Problem requirements —
Reproduce exactly, and only, the lines running from the start of the entries below to the line containing "[] => Done None".
Content starts
(** These do not test the pointer. *)
Definition GetTyped (t : FileType.t) (d : Z) (s : FsState) : outcome (option Z) :=
  if in_table d s then
    let! x := at_ d s in let! a := of_option x in
    let! x := file_at a s in Done (if bool_decide (type x = t) then Some a else None)
  else Done None.
Definition GetEpoll (d : Z) (s : FsState) : outcome (option Z) := GetTyped FileType.Epoll d s.
Definition GetResolver (d : Z) (s : FsState) : outcome (option Z) := GetTyped FileType.Resolver d s.

Fixpoint find_by_name (host_name : text) (l : list (option Z)) (s : FsState) : outcome (option Z) :=
  match l with
  | [] => Done None
  | None :: l => find_by_name host_name l s
  | Some a :: l => let! x := file_at a s in if path_eq (m_host_name x) host_name then Done (Some a) else find_by_name host_name l s
  end.
Definition GetFileByName (host_name : text) (s : FsState) : outcome (option Z) := find_by_name host_name (m_files s) s.

(** A handle reserved by another component (an event queue, a socket). *)
Definition reserve_handle (t : FileType.t) (sock : option Z) (s : FsState) : outcome (Z * FsState) :=
  let '(h, s) := CreateHandle s in
  let! o := GetFile h s in let! a := of_option o in
  let! s := modify a (fun x => with_socket sock (with_type t x)) s in Done (h, s).

Definition setup_std (path : string) (d : Device) (s : FsState) : outcome FsState :=
  let '(fd, s) := CreateHandle s in
  let! o := GetFile fd s in let! a := of_option o in
  modify a (fun x => with_device (Some d) (with_guest (text_of path) (with_type FileType.Device (with_opened true x)))) s.

Definition CreateStdHandles (s : FsState) : outcome FsState :=
  let! s := setup_std "/dev/stdin" (Logger "stdin") s in
  let! s := setup_std "/dev/stdout" (Logger "stdout") s in
  setup_std "/dev/stderr" (Logger "stderr") s.

Definition GetFileDescriptor (a : Z) (s : FsState) : Z :=
  match list_find (fun x => x = Some a) (m_files s) with Some (i, _) => Z.of_nat i | None => 0 end.

(** ** Mount points *)

Definition Mount (host_folder guest_folder : text) (ro : bool) (s : FsState) : FsState :=
  set_mounts (m_mnt_pairs s ++ [mkMnt host_folder (RemoveTrailingSlashes guest_folder) ro]) s.

Definition Unmount (guest_folder : text) (s : FsState) : FsState :=
  set_mounts (filter (fun m => mount m <> RemoveTrailingSlashes guest_folder) (m_mnt_pairs s)) s.

Definition UnmountAll (s : FsState) : FsState := set_mounts [] s.

Definition GetMountFromHostPath (p : text) (s : FsState) : option MntPair := snd <$> list_find (fun m => starts_with (host_path m) p) (m_mnt_pairs s).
Content ends
Written answer —
(** These do not test the pointer. *)
Definition GetTyped (t : FileType.t) (d : Z) (s : FsState) : outcome (option Z) :=
  if in_table d s then
    let! x := at_ d s in let! a := of_option x in
    let! x := file_at a s in Done (if bool_decide (type x = t) then Some a else None)
  else Done None.
Definition GetEpoll (d : Z) (s : FsState) : outcome (option Z) := GetTyped FileType.Epoll d s.
Definition GetResolver (d : Z) (s : FsState) : outcome (option Z) := GetTyped FileType.Resolver d s.

Fixpoint find_by_name (host_name : text) (l : list (option Z)) (s : FsState) : outcome (option Z) :=
  match l with
  | [] => Done None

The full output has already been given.